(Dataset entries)

(* ===== verification/ProcSpec.v ===== *)
(** * What the process operations do (src/proc.c)

    Functional specifications of the operations of Proc.v, branch by branch,
    and the witnesses for them and for the invariant of ProcInv.v. *)

From stdpp Require Import prelude gmap strings list.
From Stdlib Require Import ZArith Lia.
From S2P Require Import Spinlock Strings Prelude Mmu Proc ProcInv Sched.

Ltac prun :=
  repeat (first
    [ mhead
    | rewrite getp_run with (p := _) by eassumption
    | unfold setp at 1; rewrite modSE ];
  cbn [obind]).

Section Spec.
Context {E : Type} `{KernelOps E} (pol : policy).
Abbreviation K := (M (pstate E)).
Implicit Types s : pstate E.

Lemma setpE i f c s : setp i f c s = Ok tt c (s <| procs ::= alter f i |>).
Proof. reflexivity. Qed.

Lemma lift_ok {A} (m : M E A) c s a c' e' :
  m c (env s) = Ok a c' e' -> lift m c s = Ok a c' (s <| env := e' |>).
Proof. intros Hm. unfold lift, zoom. by rewrite Hm. Qed.

(** The state with slot [i] replaced. *)
Definition upd (i : nat) (p : proc) s : pstate E := s <| procs ::= <[i := p]> |>.

Lemma setp_upd i f c s p :
  procs s !! i = Some p -> setp i f c s = Ok tt c (upd i (f p) s).
Proof. intros Hp. rewrite setpE. unfold upd, update. by rewrite (alter_insert _ _ _ p). Qed.

Lemma lookup_upd i p q s : procs s !! i = Some q -> procs (upd i p s) !! i = Some p.
Proof. intros Hq. apply list_lookup_insert_eq. by eapply lookup_lt_Some. Qed.

Lemma lookup_upd_ne i j p s : i <> j -> procs (upd i p s) !! j = procs s !! j.
Proof. intros Hne. by apply list_lookup_insert_ne. Qed.

Lemma upd_upd i p q s : upd i p (upd i q s) = upd i p s.
Proof. unfold upd, update. simpl. by rewrite list_insert_insert_eq. Qed.

Lemma upd_id i p s : procs s !! i = Some p -> upd i p s = s.
Proof. destruct s. unfold upd. simpl. intros Hp. by rewrite list_insert_id. Qed.

Lemma upd_env i p s e : (upd i p s) <| env := e |> = upd i p (s <| env := e |>).
Proof. reflexivity. Qed.

(** ** sleep() and wakeup() *)

(** The state in which sleep() switches to the scheduler, and the tidying up
    after the process was scheduled again. *)
Definition asleep (me : nat) (ch : chan) s : pstate E :=
  s <| procs ::= alter (fun p => p <| pchan := Some ch |> <| state := SLEEPING |>) me |>.
Definition awake (me : nat) s : pstate E :=
  s <| procs ::= alter (fun p => p <| pchan := None |>) me |>.

Lemma asleep_lookup me ch s p :
  procs s !! me = Some p ->
  procs (asleep me ch s) !! me = Some (p <| pchan := Some ch |> <| state := SLEEPING |>).
Proof. intros Hp. simpl. by rewrite list_lookup_alter_eq, Hp. Qed.

Lemma sched_asleep me ch s p r h t :
  procs s !! me = Some p ->
  sched me r (Ctx h t) (asleep me ch s) =
    if decide (Lptable ∉ h) then Panic "sched ptable.lock"
    else if decide (length h <> 1%nat) then Panic "sched locks"
    else match r with
         | None => Switched (Ctx h t) (asleep me ch s)
         | Some f => Ok tt (Ctx h t) (f (asleep me ch s))
         end.
Proof. intros Hp. unfold sched. by rewrite (asleep_lookup _ _ _ _ Hp). Qed.

Lemma length_remove_nodup (l : lockid) h :
  NoDup h -> l ∈ h -> S (length (List.remove lockid_eq_dec l h)) = length h.
Proof.
  induction 1 as [|x h Hx Hnd IH]; [set_solver|].
  intros [->|Hin]%elem_of_cons; simpl.
  - destruct (lockid_eq_dec x x); [|done]. by rewrite remove_not_elem.
  - destruct (lockid_eq_dec l x) as [->|]; [done|]. simpl. by rewrite IH.
Qed.

Lemma sleep_run me p ch lk r h t s :
  NoDup h -> procs s !! me = Some p ->
  sleep (Some me) ch (Some lk) r (Ctx h t) s =
  match Prelude.sleep ch lk
          (match r with None => [] | Some f => [fun s => awake me (f (asleep me ch s))] end)
          (Ctx h t) s with
  | Ok _ c s' => Ok tt c s'
  | Panic msg => Panic msg
  | Blocked _ _ _ s' => Switched (Ctx [Lptable] t) (asleep me ch s')
  | Switched c s' => Switched c s'
  | Undef => Undef
  | NoFuel => NoFuel
  end.
Proof.
  intros Hnd Hp. unfold sleep, Prelude.sleep. cbn [held].
  destruct (decide (lk = Lptable)) as [->|Hne].
  - rewrite (decide_False (P := Lptable ≠ Lptable ∧ _)) by tauto.
    rewrite !(decide_False (P := Lptable ≠ Lptable)) by tauto.
    rewrite bindE, retE. cbn [obind]. rewrite bindE, setpE. cbn [obind].
    rewrite bindE. fold (asleep me ch s). rewrite (sched_asleep _ _ _ p) by done.
    destruct (decide (Lptable ∉ h)) as [Hn|Hin]; [done|].
    destruct (decide (length h ≠ 1%nat)) as [|Hlen]; [done|].
    destruct h as [|l [|]]; simpl in Hlen; try lia.
    assert (l = Lptable) as -> by (apply dec_stable in Hin; set_solver).
    by destruct r.
  - rewrite !(decide_True (P := lk ≠ Lptable)) by done. rewrite bindE, bindE.
    destruct (decide (Lptable ∈ h)) as [Hin|Hnin].
    { rewrite acquire_twice by done. by rewrite (decide_True (P := lk ≠ Lptable ∧ _)). }
    rewrite acquire_ok by done. rewrite (decide_False (P := lk ≠ Lptable ∧ _)) by tauto.
    cbn [obind]. unfold release at 1. cbn [held].
    destruct (decide (lk ∉ h)) as [Hlk|Hlk].
    { rewrite (decide_False (P := lk ∈ _)) by set_solver. done. }
    apply dec_stable in Hlk. rewrite (decide_True (P := lk ∈ _)) by set_solver.
    cbn [obind]. rewrite bindE, setpE. cbn [obind]. rewrite bindE. fold (asleep me ch s).
    simpl (_ <| held ::= _ |>). destruct (lockid_eq_dec lk Lptable) as [|_]; [done|].
    rewrite (sched_asleep _ _ _ p) by done.
    rewrite (decide_False (P := Lptable ∉ _)) by set_solver.
    pose proof (length_remove_nodup lk h Hnd Hlk) as Hlen. simpl.
    destruct (decide (length h ≠ 1%nat)) as [Hl|Hl].
    { by rewrite (decide_True (P := S _ ≠ 1%nat)) by lia. }
    rewrite (decide_False (P := S _ ≠ 1%nat)) by lia.
    destruct h as [|l [|]]; simpl in Hl; try lia.
    assert (l = lk) as -> by set_solver. simpl.
    destruct (lockid_eq_dec lk lk); [|done]. destruct r as [f|]; [|done]. cbn [obind].
    rewrite bindE, setpE. cbn [obind]. mrun. done.
Qed.

(** sleep() of proc.c implements the operation the other components use
    for it: the same panics on the same lock sets, and otherwise it atomically
    gives up the caller's lock, leaves the process SLEEPING on the channel with
    only ptable.lock held at the switch, and returns with exactly the caller's
    lock held again. *)
Theorem sleep_refines me p ch lk r h t s :
  NoDup h -> procs s !! me = Some p ->
  sleep (Some me) ch (Some lk) r (Ctx h t) s =
  match Prelude.sleep ch lk
          (match r with None => [] | Some f => [fun s => awake me (f (asleep me ch s))] end)
          (Ctx h t) s with
  | Ok _ c s' => Ok tt c s'
  | Panic msg => Panic msg
  | Blocked _ _ _ s' => Switched (Ctx [Lptable] t) (asleep me ch s')
  | Switched c s' => Switched c s'
  | Undef => Undef
  | NoFuel => NoFuel
  end.
Proof. exact (sleep_run me p ch lk r h t s). Qed.

Lemma wakeup_run ch h t s :
  Lptable ∉ h ->
  wakeup ch (Ctx h t) s =
    Ok tt (Ctx h t) (s <| procs ::= fmap (wake (Some ch) (ticks s)) |>).
Proof. intros Hh. unfold wakeup, wakeup1. mrun. done. Qed.


(** ** kill() *)

Definition kill_slot (tk : Z) (p : proc) : proc :=
  let p := p <| killed := 1 |> in
  if is_state SLEEPING p then p <| start := s32 tk |> <| state := RUNNABLE |> else p.

Lemma kill_run pid0 t s :
  kill pid0 (Ctx [] t) s =
  match find_index (fun p => pid p =? pid0) (procs s) with
  | Some i => Ok 0 (Ctx [] t) (s <| procs ::= alter (kill_slot (ticks s)) i |>)
  | None => Ok (-1) (Ctx [] t) s
  end.
Proof.
  unfold kill. mrun. destruct (find_index _ _) as [i|]; mrun; [|done].
  rewrite setpE. cbn [obind]. mrun. done.
Qed.

(** kill() under the table invariant.  For a pid in use it marks exactly
    that process killed, makes it RUNNABLE if it was asleep and returns 0; when
    no slot holds the pid it returns -1 and changes nothing. *)
Theorem kill_spec pid0 t s :
  pinv s -> 0 < pid0 ->
  (forall i p, procs s !! i = Some p -> state p = UNUSED -> pid p <> pid0) ->
  (exists i p, procs s !! i = Some p /\ pid p = pid0 /\
     kill pid0 (Ctx [] t) s =
       Ok 0 (Ctx [] t) (s <| procs ::= <[i := kill_slot (ticks s) p]> |>) /\
     (forall j q, procs s !! j = Some q -> state q <> UNUSED -> pid q = pid0 -> j = i)) \/
  ((forall i p, procs s !! i = Some p -> pid p <> pid0) /\
   kill pid0 (Ctx [] t) s = Ok (-1) (Ctx [] t) s).
Proof.
  intros Hinv Hpos Hfree. rewrite kill_run.
  destruct (find_index _ _) as [i|] eqn:Hf.
  - left. apply find_index_Some in Hf as [(p & Hp & He%Z.eqb_eq) _].
    exists i, p. split_and!; try done.
    + unfold update. simpl. by rewrite (alter_insert _ _ _ p).
    + intros j q Hq Hu Hpid.
      assert (Hv : forall k r, procs s !! k = Some r -> slots (view s) !! k = Some (pv r)).
      { intros k r Hr. simpl. by rewrite list_lookup_fmap, Hr. }
      eapply (vinv_uniq _ Hinv); [by apply Hv|by apply Hv| | |simpl; congruence]; [done|].
      simpl. intros Hs. by apply (Hfree i p Hp Hs).
  - right. apply find_index_None in Hf. rewrite Forall_forall in Hf. split; [|done].
    intros i p Hp. apply list_elem_of_lookup_2, Hf in Hp. lia.
Qed.

(** ** allocproc() *)

(** Queue 0 has a free entry. *)
Definition room (c : Z) (q : list (option nat)) s : Prop :=
  counts s !! 0%nat = Some c /\ queues s !! 0%nat = Some q /\ length q = 64%nat /\
  -1 <= c < 63.

Definition enqueued (i : nat) (c : Z) (q : list (option nat)) s : pstate E :=
  s <| counts ::= <[0%nat := c + 1]> |>
    <| queues ::= <[0%nat := <[Z.to_nat (c + 1) := Some i]> q]> |>.

Lemma aset_0 {A} (l : list A) x y : l !! 0%nat = Some y -> aset l 0 x = Some (<[0%nat := x]> l).
Proof. intros Hl. apply lookup_lt_Some in Hl. rewrite aset_in by lia. done. Qed.

Lemma aget_0 {A} (l : list A) y : l !! 0%nat = Some y -> aget l 0 = Some y.
Proof. done. Qed.

Lemma enqueue_run i c q cx s :
  room c q s -> enqueue 0 (Some i) cx s = Ok tt cx (enqueued i c q s).
Proof.
  intros (Hc & Hq & Hlen & Hr). unfold enqueue, count, set_count, qset, rd, wr.
  mrun. rewrite (aget_0 _ _ Hc). mrun. rewrite (aset_0 _ _ _ Hc). mrun.
  simpl (queues _). rewrite (aget_0 _ _ Hq). mrun.
  rewrite aset_in by lia. mrun. rewrite (aset_0 _ _ _ Hq). mrun. done.
Qed.

(** The slot [p] after allocproc() with pid [n] and kernel stack [k]. *)
Definition born (n k tk : Z) (p : proc) : proc :=
  (claim n p) <| kstack := k |> <| tf := None |> <| kret := Atrapret |>
    <| pcontext := mkcontext 0 0 0 0 Aforkret |>
    <| ctime := s32 tk |> <| etime := 0 |> <| rtime := 0 |> <| iotime := 0 |>
    <| num_r := 0 |> <| priority := if (n =? 1) || (n =? 2) then 1 else 60 |>.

→ **Brief**
Beginning with the line that has "rewrite (decide_False (P := Lptable ∉" and ending with the line that has "let p := p <| killed := 1 |> in", set down the lines above exactly and include no others.

→ **Response**
    rewrite (decide_False (P := Lptable ∉ _)) by set_solver.
    pose proof (length_remove_nodup lk h Hnd Hlk) as Hlen. simpl.
    destruct (decide (length h ≠ 1%nat)) as [Hl|Hl].
    { by rewrite (decide_True (P := S _ ≠ 1%nat)) by lia. }
    rewrite (decide_False (P := S _ ≠ 1%nat)) by lia.
    destruct h as [|l [|]]; simpl in Hl; try lia.
    assert (l = lk) as -> by set_solver. simpl.
    destruct (lockid_eq_dec lk lk); [|done]. destruct r as [f|]; [|done]. cbn [obind].
    rewrite bindE, setpE. cbn [obind]. mrun. done.
Qed.

(** sleep() of proc.c implements the operation the other components use
    for it: the same panics on the same lock sets, and otherwise it atomically
    gives up the caller's lock, leaves the process SLEEPING on the channel with
    only ptable.lock held at the switch, and returns with exactly the caller's
    lock held again. *)
Theorem sleep_refines me p ch lk r h t s :
  NoDup h -> procs s !! me = Some p ->
  sleep (Some me) ch (Some lk) r (Ctx h t) s =
  match Prelude.sleep ch lk
          (match r with None => [] | Some f => [fun s => awake me (f (asleep me ch s))] end)
          (Ctx h t) s with
  | Ok _ c s' => Ok tt c s'
  | Panic msg => Panic msg
  | Blocked _ _ _ s' => Switched (Ctx [Lptable] t) (asleep me ch s')
  | Switched c s' => Switched c s'
  | Undef => Undef
  | NoFuel => NoFuel
  end.
Proof. exact (sleep_run me p ch lk r h t s). Qed.

Lemma wakeup_run ch h t s :
  Lptable ∉ h ->
  wakeup ch (Ctx h t) s =
    Ok tt (Ctx h t) (s <| procs ::= fmap (wake (Some ch) (ticks s)) |>).
Proof. intros Hh. unfold wakeup, wakeup1. mrun. done. Qed.


(** ** kill() *)

Definition kill_slot (tk : Z) (p : proc) : proc :=
  let p := p <| killed := 1 |> in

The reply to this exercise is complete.